WORK ORDER:
In the records below, find the lines that include the string "jobStatus" and report how many there are, nothing else.

INPUT RECORDS:
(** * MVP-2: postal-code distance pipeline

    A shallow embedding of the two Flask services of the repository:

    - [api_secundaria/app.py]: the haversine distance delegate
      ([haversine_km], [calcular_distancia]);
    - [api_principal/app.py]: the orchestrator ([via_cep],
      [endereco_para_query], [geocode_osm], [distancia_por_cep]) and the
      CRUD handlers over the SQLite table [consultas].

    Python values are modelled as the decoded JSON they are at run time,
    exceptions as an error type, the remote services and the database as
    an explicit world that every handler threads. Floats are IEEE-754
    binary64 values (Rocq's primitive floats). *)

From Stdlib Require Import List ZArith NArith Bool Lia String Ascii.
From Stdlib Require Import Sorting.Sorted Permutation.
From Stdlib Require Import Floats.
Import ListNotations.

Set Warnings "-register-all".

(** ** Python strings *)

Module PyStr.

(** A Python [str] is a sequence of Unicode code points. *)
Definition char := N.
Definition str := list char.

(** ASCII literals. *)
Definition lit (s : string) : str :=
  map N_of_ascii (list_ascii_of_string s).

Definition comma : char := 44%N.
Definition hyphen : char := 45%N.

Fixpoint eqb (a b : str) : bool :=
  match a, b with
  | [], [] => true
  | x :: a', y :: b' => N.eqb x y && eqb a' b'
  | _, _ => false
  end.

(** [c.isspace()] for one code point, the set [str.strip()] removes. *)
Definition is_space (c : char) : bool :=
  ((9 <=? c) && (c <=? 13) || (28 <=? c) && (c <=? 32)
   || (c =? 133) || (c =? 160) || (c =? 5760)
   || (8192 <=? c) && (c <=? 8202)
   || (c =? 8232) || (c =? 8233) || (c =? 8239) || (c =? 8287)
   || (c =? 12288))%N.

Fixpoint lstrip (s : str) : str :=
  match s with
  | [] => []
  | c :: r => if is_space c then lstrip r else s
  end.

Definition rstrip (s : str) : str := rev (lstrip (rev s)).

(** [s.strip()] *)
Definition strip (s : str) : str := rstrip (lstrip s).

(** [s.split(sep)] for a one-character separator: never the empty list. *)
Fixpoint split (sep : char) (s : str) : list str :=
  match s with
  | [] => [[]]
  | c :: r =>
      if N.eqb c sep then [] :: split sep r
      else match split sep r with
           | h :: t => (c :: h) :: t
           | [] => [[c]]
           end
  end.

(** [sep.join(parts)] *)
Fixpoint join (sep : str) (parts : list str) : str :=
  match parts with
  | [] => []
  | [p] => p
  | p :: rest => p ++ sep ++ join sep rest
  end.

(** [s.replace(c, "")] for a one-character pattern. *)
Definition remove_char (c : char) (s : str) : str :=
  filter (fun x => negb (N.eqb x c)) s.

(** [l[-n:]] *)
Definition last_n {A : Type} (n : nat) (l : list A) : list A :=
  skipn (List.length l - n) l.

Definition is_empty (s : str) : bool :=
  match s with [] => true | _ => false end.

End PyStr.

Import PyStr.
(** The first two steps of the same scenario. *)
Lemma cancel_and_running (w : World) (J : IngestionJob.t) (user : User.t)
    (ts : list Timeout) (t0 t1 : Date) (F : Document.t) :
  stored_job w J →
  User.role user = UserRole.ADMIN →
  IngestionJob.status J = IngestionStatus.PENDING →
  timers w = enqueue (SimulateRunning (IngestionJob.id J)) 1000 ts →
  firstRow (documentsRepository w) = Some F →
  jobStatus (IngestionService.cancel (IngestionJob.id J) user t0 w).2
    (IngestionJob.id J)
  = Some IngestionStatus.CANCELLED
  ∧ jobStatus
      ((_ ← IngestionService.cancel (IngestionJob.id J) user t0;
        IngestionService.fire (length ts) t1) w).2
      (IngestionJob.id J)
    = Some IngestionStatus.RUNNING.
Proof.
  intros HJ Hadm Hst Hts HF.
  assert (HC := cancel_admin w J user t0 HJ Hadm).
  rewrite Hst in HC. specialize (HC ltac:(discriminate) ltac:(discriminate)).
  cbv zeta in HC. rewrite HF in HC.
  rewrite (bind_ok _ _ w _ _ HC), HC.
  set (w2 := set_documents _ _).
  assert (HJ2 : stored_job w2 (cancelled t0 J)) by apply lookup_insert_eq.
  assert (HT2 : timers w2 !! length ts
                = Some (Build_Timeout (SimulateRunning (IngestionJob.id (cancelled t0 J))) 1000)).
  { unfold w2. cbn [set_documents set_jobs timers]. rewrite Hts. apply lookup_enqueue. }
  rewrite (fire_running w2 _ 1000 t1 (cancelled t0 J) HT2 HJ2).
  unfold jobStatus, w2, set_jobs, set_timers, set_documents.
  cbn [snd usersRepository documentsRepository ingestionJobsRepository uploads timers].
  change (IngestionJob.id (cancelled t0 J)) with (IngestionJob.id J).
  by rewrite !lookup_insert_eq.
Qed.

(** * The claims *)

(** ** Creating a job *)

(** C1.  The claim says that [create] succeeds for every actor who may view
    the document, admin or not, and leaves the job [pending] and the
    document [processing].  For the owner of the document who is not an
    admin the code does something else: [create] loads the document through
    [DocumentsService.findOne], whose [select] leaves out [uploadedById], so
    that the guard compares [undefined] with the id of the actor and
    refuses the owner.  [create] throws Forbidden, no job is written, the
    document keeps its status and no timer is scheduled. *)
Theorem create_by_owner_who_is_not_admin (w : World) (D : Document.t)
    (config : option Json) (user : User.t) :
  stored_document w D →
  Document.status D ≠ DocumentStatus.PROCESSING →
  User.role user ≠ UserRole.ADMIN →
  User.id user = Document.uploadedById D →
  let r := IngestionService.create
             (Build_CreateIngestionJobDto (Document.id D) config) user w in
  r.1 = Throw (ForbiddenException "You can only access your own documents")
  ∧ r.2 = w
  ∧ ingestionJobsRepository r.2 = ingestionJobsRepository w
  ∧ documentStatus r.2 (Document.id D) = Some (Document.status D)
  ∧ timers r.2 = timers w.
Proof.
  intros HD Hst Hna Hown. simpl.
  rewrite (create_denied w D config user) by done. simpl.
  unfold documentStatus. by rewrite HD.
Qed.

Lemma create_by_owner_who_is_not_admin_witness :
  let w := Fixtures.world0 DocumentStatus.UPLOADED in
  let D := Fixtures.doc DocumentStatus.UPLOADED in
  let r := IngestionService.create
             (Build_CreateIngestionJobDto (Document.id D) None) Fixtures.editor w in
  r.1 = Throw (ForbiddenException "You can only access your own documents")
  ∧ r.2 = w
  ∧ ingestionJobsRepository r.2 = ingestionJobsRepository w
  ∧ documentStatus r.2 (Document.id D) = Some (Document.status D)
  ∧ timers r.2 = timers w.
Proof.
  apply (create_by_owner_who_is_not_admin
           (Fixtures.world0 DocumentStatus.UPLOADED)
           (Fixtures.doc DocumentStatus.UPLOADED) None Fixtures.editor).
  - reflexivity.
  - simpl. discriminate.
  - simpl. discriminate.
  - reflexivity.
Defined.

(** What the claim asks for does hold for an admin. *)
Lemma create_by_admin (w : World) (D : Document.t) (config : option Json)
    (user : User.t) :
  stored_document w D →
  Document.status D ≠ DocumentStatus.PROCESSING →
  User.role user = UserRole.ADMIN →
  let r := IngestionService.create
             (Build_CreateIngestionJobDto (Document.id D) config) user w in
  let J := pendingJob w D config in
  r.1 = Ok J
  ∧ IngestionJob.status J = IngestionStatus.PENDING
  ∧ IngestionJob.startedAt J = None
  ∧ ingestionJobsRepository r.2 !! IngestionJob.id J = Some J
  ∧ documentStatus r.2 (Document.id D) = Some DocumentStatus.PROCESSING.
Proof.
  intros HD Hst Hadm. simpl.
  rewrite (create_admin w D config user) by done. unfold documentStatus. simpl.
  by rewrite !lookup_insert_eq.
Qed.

EXERCISE OUTPUT:
3